RAIATEA – Cinquième soirée de chants et danses au Heiva de Tumaraa

    mardi 28 juillet 2015

    Malgré l’absence d’une partie de ses fidèles, retenus pour l’inauguration de l’École pastorale de l’Église protestante maohi, à Taha’a, la cinquième soirée de concours du Heiva n’a pas manqué d’attirer de nombreuses personnes. Ce dernier rendez-vous d’un long programme de festivités était attendu avec anxiété. Il n’est jamais facile de danser seul sur du sable face au public. Quant aux musiciens des orchestres, ils ont trois minutes pour exprimer leurs recherches musicales. Les jeunes des cinq groupes, Tehurui, Orama Ora, Tevaitoa nui, Fetuna et Vaiaau nui, ne se sont pas dérobés aux concours des meilleures danseuses, danseurs et couples, qui font appel aux moins timides d’entre eux. La moyenne d’âge tourne autour de 16, 17 ans, le plus “vieux” affiche ses 23 ans sans complexe. “Danser devant des amis est une chose, mais se produire face à des centaines d’inconnus est beaucoup plus difficile”, explique un danseur qui avoue être extrêmement stressé avant sa prestation. “On n’a jamais participé à ce genre de concours. Ce n’est pas comme à Tahiti, nous ne sommes pas des professionnels à Tumaraa. On donne tout ce qu’on a dans la tête et dans les jambes, le jury fera son choix, on acceptera les places, premier ou dernier, c’est pareil, on a dansé pour se faire plaisir.”

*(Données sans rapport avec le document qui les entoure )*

(** The number field holds nothing or a valid number. *)
Definition number_field_clean (d : Document) : Prop :=
  coverageAmount d = "" ∨ Html.valid_floating_point_number (coverageAmount d) = true.

Definition is_simulateReturningVisitor (op : Op) : bool :=
  match op with SimulateReturningVisitor => true | _ => false end.

Fixpoint all_digits (s : string) : bool :=
  match s with
  | EmptyString => true
  | String c r => Js.is_digit c && all_digits r
  end.

(** The number that the digits of [s] write after those of [acc]. *)
Fixpoint digits_number (acc : Z) (s : string) : Z :=
  match s with
  | EmptyString => acc
  | String c r => digits_number (10 * acc + Js.digit_value c) r
  end.

(** A clock that advances by a day per reading. *)
Definition daily : nat → Z := λ n, (1710460800000 + 86400000 * Z.of_nat n)%Z.

(** ** Symbolic execution of the methods *)

(** Unfolds the methods, the state threading and the record updates, and
    nothing of the string and number library. *)
Ltac js_cbv :=
  cbv beta iota zeta delta
      [step exec eval call input
       trackPageView simulateNewVisitor simulateReturningVisitor simulateBounce
       trackTimeOnPage submitQuoteRequest startApplication completeApplication
       resetPurchaseJourney purchasePolicy runABTest measurePageLoad simulateError
       trackDeviceInfo trackCustomSegment joinCohort getCohortId trackRetention
       viewCohortData showStatus initializeTracking startSessionTimer
       generateSessionId getOrCreateUserId new_AnalyticsManager
       mbind State_bind mret State_ret gets modify when lift modify_this modify_metrics
       modify_document Date_now new_Date Math_random getItem setItem removeItem
       window_appInsights track addTelemetryInitializer compose option_bind
       set_this set_window set_localStorage set_document set_appInsights set_ticks set_draws
       set_pageViewCount set_currentQuoteId set_currentApplicationId set_metrics
       set_pageViews set_quoteRequests set_applicationsStarted set_applicationsCompleted
       set_policiesSold
       set_pageViews_text set_quoteRequests_text set_applicationsStarted_text
       set_applicationsCompleted_text set_policiesSold_text set_customerName
       set_insuranceType set_coverageAmount set_applicationId set_personalInfo
       set_startAppBtn set_completeAppBtn set_purchaseBtn set_statusDisplay
       set_abTestResults set_deviceInfo_display set_cohortInfo_display
       this window fst snd
       sessionId userId pageViewCount sessionStartTime currentQuoteId currentApplicationId
       metrics
       pageViews quoteRequests applicationsStarted applicationsCompleted policiesSold
       localStorage document appInsights clock ticks random draws toString36 Date_parse
       localTZA device location_href
       pageViews_text quoteRequests_text applicationsStarted_text applicationsCompleted_text
       policiesSold_text customerName insuranceType coverageAmount applicationId personalInfo
       startAppBtn completeAppBtn purchaseBtn statusDisplay abTestResults deviceInfo_display
       cohortInfo_display className textContent display sent initializers
       telemetry status succeeded failed tally same_but_status precondition_missing
       next_time next_random next_suffix generated_userId enabled of_nullable
       QuoteRequested_event ABTest_event ApplicationCompleted_event FunnelStep_event
       is_submitQuoteRequest is_startApplication is_completeApplication is_purchasePolicy].

Ltac case_cond c :=
  lazymatch c with
  | negb ?d => case_cond d
  | orb ?a _ => case_cond a
  | andb ?a _ => case_cond a
  | _ => destruct c eqn:?
  end.

Ltac js_case :=
  match goal with
  | |- context [match ?c with Some _ => _ | None => _ end] => is_var c; destruct c
  | |- context [if ?c then _ else _] =>
      lazymatch c with
      | context [String.eqb] => fail
      | _ => case_cond c
      end
  | |- context [match ?c with Some _ => _ | None => _ end] => destruct c eqn:?
  | |- context [String.eqb ?a ?b] =>
      let v := eval vm_compute in (String.eqb a b) in
      lazymatch v with
      | true => change (String.eqb a b) with true
      | false => change (String.eqb a b) with false
      end
  | |- context [if ?c then _ else _] => case_cond c
  end.

(** Runs the code in the goal, splitting on each test it meets. *)
Ltac js_simpl := js_cbv; repeat (js_case; cbn [negb orb andb]; js_cbv).

Ltac destruct_world w :=
  let a := fresh "a" in
  let b := fresh "b" in
  let d := fresh "d" in
  let m := fresh "m" in
  destruct w as [a b]; destruct a as [? ? ? ? ? ? m]; destruct m;
  destruct b as [? d w_sdk ? ? ? ? ? ? ? ? ?]; destruct d.

(** A variant of [js_case] that always splits on an innermost test. *)
Ltac js_case_inner :=
  match goal with
  | |- context [match ?c with Some _ => _ | None => _ end] => is_var c; destruct c
  | |- context [if ?c then _ else _] =>
      lazymatch c with
      | context [if _ then _ else _] => fail
      | context [match _ with Some _ => _ | None => _ end] => fail
      | context [String.eqb] => fail
      | _ => case_cond c
      end
  | |- context [match ?c with Some _ => _ | None => _ end] =>
      lazymatch c with
      | context [if _ then _ else _] => fail
      | context [match _ with Some _ => _ | None => _ end] => fail
      | _ => destruct c eqn:?
      end
  | |- context [String.eqb ?a ?b] =>
      lazymatch a with
      | context [if _ then _ else _] => fail
      | _ =>
          let v := eval vm_compute in (String.eqb a b) in
          lazymatch v with
          | true => change (String.eqb a b) with true
          | false => change (String.eqb a b) with false
          end
      end
  | |- context [if ?c then _ else _] =>
      lazymatch c with
      | context [if _ then _ else _] => fail
      | _ => case_cond c
      end
  end.

Ltac js_run := js_cbv; repeat (js_case_inner; cbn [negb orb andb]; js_cbv).

(** Runs one state expression of the goal, however often it occurs. *)
Ltac js_run_on t :=
  let Q := fresh "Q" in
  pattern t;
  match goal with |- ?P _ => set (Q := P) end;
  js_run; subst Q; cbv beta; js_cbv.

Ltac destruct_op op :=
  destruct op; try match goal with f : Field |- _ => destruct f end.

(** [destruct_world] with names of its own for every field. *)
Ltac destruct_state w :=
  let a := fresh "a" in
  let b := fresh "b" in
  let d := fresh "d" in
  let m := fresh "m" in
  destruct w as [a b];
  destruct a as [a_session a_user a_views a_start a_quote a_application m];
  destruct m as [m_views m_quotes m_started m_completed m_sold];
  destruct b as [b_storage d w_sdk b_clock b_ticks b_random b_draws b_radix b_parse
                 b_tza b_device b_href];
  destruct d as [d_views d_quotes d_started d_completed d_sold d_name d_type d_coverage
                 d_quote d_info d_start d_complete d_purchase d_status d_abtest
                 d_device d_cohort].

(** ** The effect of one operation *)

Lemma metrics_step (w : World) (op : Op) :
  metrics (this (step w op)) = tally op (succeeded (step w op)) (metrics (this w)).
Proof. destruct_world w. destruct op; js_simpl; reflexivity. Qed.

(** Only three operations write the two journey identifiers. *)
Lemma currentQuoteId_step (w : World) (op : Op) :
  currentQuoteId (this (step w op)) =
  match op with
  | SubmitQuoteRequest =>
      if succeeded (step w op)
      then Some ("quote_" +:+ Js.Z_toString (next_time (window w)))
      else currentQuoteId (this w)
  | PurchasePolicy => if succeeded (step w op) then None else currentQuoteId (this w)
  | _ => currentQuoteId (this w)
  end.
Proof. destruct_world w. destruct op; js_simpl; reflexivity. Qed.

Lemma currentApplicationId_step (w : World) (op : Op) :
  currentApplicationId (this (step w op)) =
  match op with
  | StartApplication =>
      if succeeded (step w op)
      then Some ("app_" +:+ Js.Z_toString (next_time (window w)))
      else currentApplicationId (this w)
  | PurchasePolicy =>
      if succeeded (step w op) then None else currentApplicationId (this w)
  | _ => currentApplicationId (this w)
  end.
Proof. destruct_world w. destruct op; js_simpl; reflexivity. Qed.

(** When the four journey operations go through. *)
Lemma submitQuoteRequest_succeeded (w : World) :
  succeeded (step w SubmitQuoteRequest) =
  Js.truthy_string (customerName (document (window w)))
  && Js.truthy_string (insuranceType (document (window w)))
  && Js.truthy_string (coverageAmount (document (window w))).
Proof. destruct_world w. js_simpl; reflexivity. Qed.

Lemma startApplication_succeeded (w : World) :
  succeeded (step w StartApplication) = Js.truthy (currentQuoteId (this w)).
Proof. destruct_world w. js_simpl; reflexivity. Qed.

Lemma completeApplication_succeeded (w : World) :
  succeeded (step w CompleteApplication) =
  Js.truthy (currentApplicationId (this w))
  && Js.truthy_string (personalInfo (document (window w))).
Proof. destruct_world w. js_simpl; reflexivity. Qed.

    Ils tapent sur des bambous

    Au titre des meilleurs, on retiendra les prestations solos d’un aito, Ariipaea, 19 ans, représentant les tamarii Fetuna, de la belle Mahana, 16 ans, pour les tamarii Tevaitoa nui. Les chorégraphies des couples sont magnifiques, le jury aura bien du mal à départager les concurrents, qui ont offert le meilleur d’eux-mêmes. Tous les participants ont reçu de vibrants applaudissements pour leur courage et leurs sourires. Le meilleur de la soirée a permis d’apprécier le talent des compositeurs locaux, avec le concours des orchestres. Ils se sont exprimés selon les critères de la tradition. Ils l’ont tous rappelé avant d’exécuter leurs compositions avec les instruments connus et d’autres bien moins courants : pierres plates, cailloux de rivière, xylophone de bambou, et flûte de Pan. Le strict respect des consignes a ouvert la voie à la recherche musicale et l’on a eu la surprise de découvrir des sons rarement entendus dans un orchestre. “Le plus important c’est la musique” a commenté le chef de l’orchestre des tamarii Orama Ora, qui a avoué le manque de diversité d’instruments. “C’est la première fois que nous participons à ce concours, nous nous sommes préparés avec ce que l’on connaît.” Le public a soutenu de la voix et du geste les deux plus jeunes musiciens de la soirée, Mainui, 10 ans batteur, et Moearii, 13 ans, au pahu, des tamarii Vaiaau nui qui représentent avec talent une nouvelle génération de percussionnistes.
    La sixième soirée de chants et danses, le 29 juillet, donnera la voix au jury, qui attribuera des places et des prix sur ce qu’il a vu et entendu durant les trois semaines de fête traditionnelle.